Mojave Desert Sanctuary by Gary George

Gary George’s Mojave Desert Sanctuary opens with a Japanese-American woman in the office of Eddie Mazzetti, manager of the Serengeti Casino and Hotel in Las Vegas in 1961.Kiko Yoshida is working as a Keno runner while dreaming of a career as a singer and dancer. Eddie and two of his Mafia associates make Kiko an offer she can hardly refuse at the age of twenty eight if she is ever going to have a chance to break into show business. The three men sign a contract with Kiko promising to compensate her with a role in a Broadway musical, “The Flower Drum Song,” soon to arrive on the Las Vegas Strip if she attends an elegant dinner as a date for a high-ranking Mafioso from Chicago. When the “date” turns out to be an attempted rape, Kiko soon finds herself on the run with the mobster’s briefcase, a briefcase containing over a half a million dollars of “skim” money for the Chicago Outfit. A chance encounter with the owner of an isolated desert ranch gives Kiko hope of sanctuary. Kiko becomes close with three people: ranch owner, John Stonebridge; soon-to-be college freshman Aden Snow; and a mysterious Chemehuevi Indian, Joe Medrano. During the months Kiko is in hiding, the Chicago Outfit has been searching nationwide for Kiko. The Outfit not only wants its money, it also wants revenge for the death of Frankie “The Whale” Pescatore, a “made man” in the organization Eddie Mazzetti suspects she may have gone to ground somewhere closer to Las Vegas and has two men scouring every town within one hundred miles of Sin City. When Kiko writes a brief note to her parents and Aeden mails it from the little town of Smoke Tree, the Chicago Family gets its first real lead to her whereabouts. Two hit men eventually turn up at the ranch.

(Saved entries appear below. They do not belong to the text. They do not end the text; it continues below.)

(** *** Clearing and allocating again *)

(** X7.  [Clear] on a vector in a state of the data model leaves it empty,
    without data and without index array, in a state of the data model;
    a second [Clear] changes nothing.  The two scratch buffers are freed
    exactly when the vector had an index array: without one they stay
    allocated. *)
Theorem Clear_empties (h : gmap nat object) (this : nat) (v : t) :
  h !! this = Some (Hip v) -> valid v ->
  exists v',
    Clear this h = Done (tt, <[this := Hip v']> h)
    /\ size_ v' = 0 /\ index_size_ v' = 0
    /\ vec_ v' = None /\ index_array_ v' = None /\ index_buffer_ v' = None
    /\ valid v'
    /\ Clear this (<[this := Hip v']> h) = Done (tt, <[this := Hip v']> h)
    /\ (index_size_ v = 0 ->
          host_buffer_ v' = host_buffer_ v /\ device_buffer_ v' = device_buffer_ v)
    /\ (index_size_ v <> 0 -> host_buffer_ v' = None /\ device_buffer_ v' = None).
Proof.
  intros Hthis Hv. exists (cleared v).
  split; [now apply Clear_leaves_cleared|].
  destruct (valid_parts v Hv) as (Hr & Hvec & Harr & Hbuf).
  assert (size_ (cleared v) = 0 /\ index_size_ (cleared v) = 0
          /\ vec_ (cleared v) = None /\ index_array_ (cleared v) = None
          /\ index_buffer_ (cleared v) = None
          /\ (index_size_ v = 0 ->
                host_buffer_ (cleared v) = host_buffer_ v
                /\ device_buffer_ (cleared v) = device_buffer_ v)
          /\ (index_size_ v <> 0 ->
                host_buffer_ (cleared v) = None /\ device_buffer_ (cleared v) = None))
    as (Hs & Hi & Hv1 & Ha1 & Hb1 & Hkept & Hfreed).
  { unfold cleared. cbv zeta.
    destruct (Z.ltb_spec 0 (size_ v)) as [Hpos|Hle]; tidy.
    - destruct (Z.ltb_spec 0 (index_size_ v)) as [Hipos|Hile]; tidy.
      + repeat split; (reflexivity || lia).
      + assert (index_size_ v = 0) as H0 by lia. rewrite H0 in Harr, Hbuf.
        apply holds_zero in Harr, Hbuf.
        repeat split; (reflexivity || assumption || lia).
    - destruct (valid_empty v Hv Hle) as (Hs & Hi & Hvec0 & Harr0 & Hbuf0).
      destruct (Z.ltb_spec 0 (index_size_ v)); [lia|].
      repeat split; (reflexivity || assumption || lia). }
  repeat (split; [assumption|]).
  assert (valid (cleared v)) as Hvalid.
  { unfold valid. rewrite Hs, Hi, Hv1, Ha1, Hb1. cbn [holds]. repeat split; lia. }
  split; [assumption|]. split; [|split; assumption].
  rewrite (Clear_leaves_cleared _ this (cleared v)) by apply lookup_insert_eq.
  rewrite insert_insert_eq. do 3 f_equal.
  unfold cleared at 1. cbv zeta. rewrite Hs. cbn [Z.ltb Z.compare].
  rewrite Hi. reflexivity.
Qed.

Gary George’s work in Mojave Desert Sanctuary can be described as inconsistent, but overall entertaining. Throughout his story, George switches narration between each of the characters in each of the separate chapters. This aims to create a voice that changes throughout the story, providing different perspectives to the same plotline. Despite the attempts, however, George is inefficient in creating vastly different voices for each of the characters. While reading each of the chapters, readers are sometimes compelled to turn back to the beginning of each chapter in order to determine which of the characters is narrating. The two main characters – Ade and Kiko – seem to have the most distinct voice from each of the minor characters; most of the remaining characters, however, blend into one indistinct narration. The organization of the novel is creative, but the execution is less than ideal. Additionally, some of the narration provided by the main characters tends to become excessive, often taking away from the main plotline of the story. While it is understandable that scenery and images must be presented fully in order to understand the setting, the descriptions often are unnecessary. In contrast, character backgrounds of both Ade and Kiko were also thorough, but the reveal of these histories was enjoyable and added to the character development. Overall, Mojave Desert Sanctuary was an entertaining read, and one that could be recommended to readers interested in the desert southwest.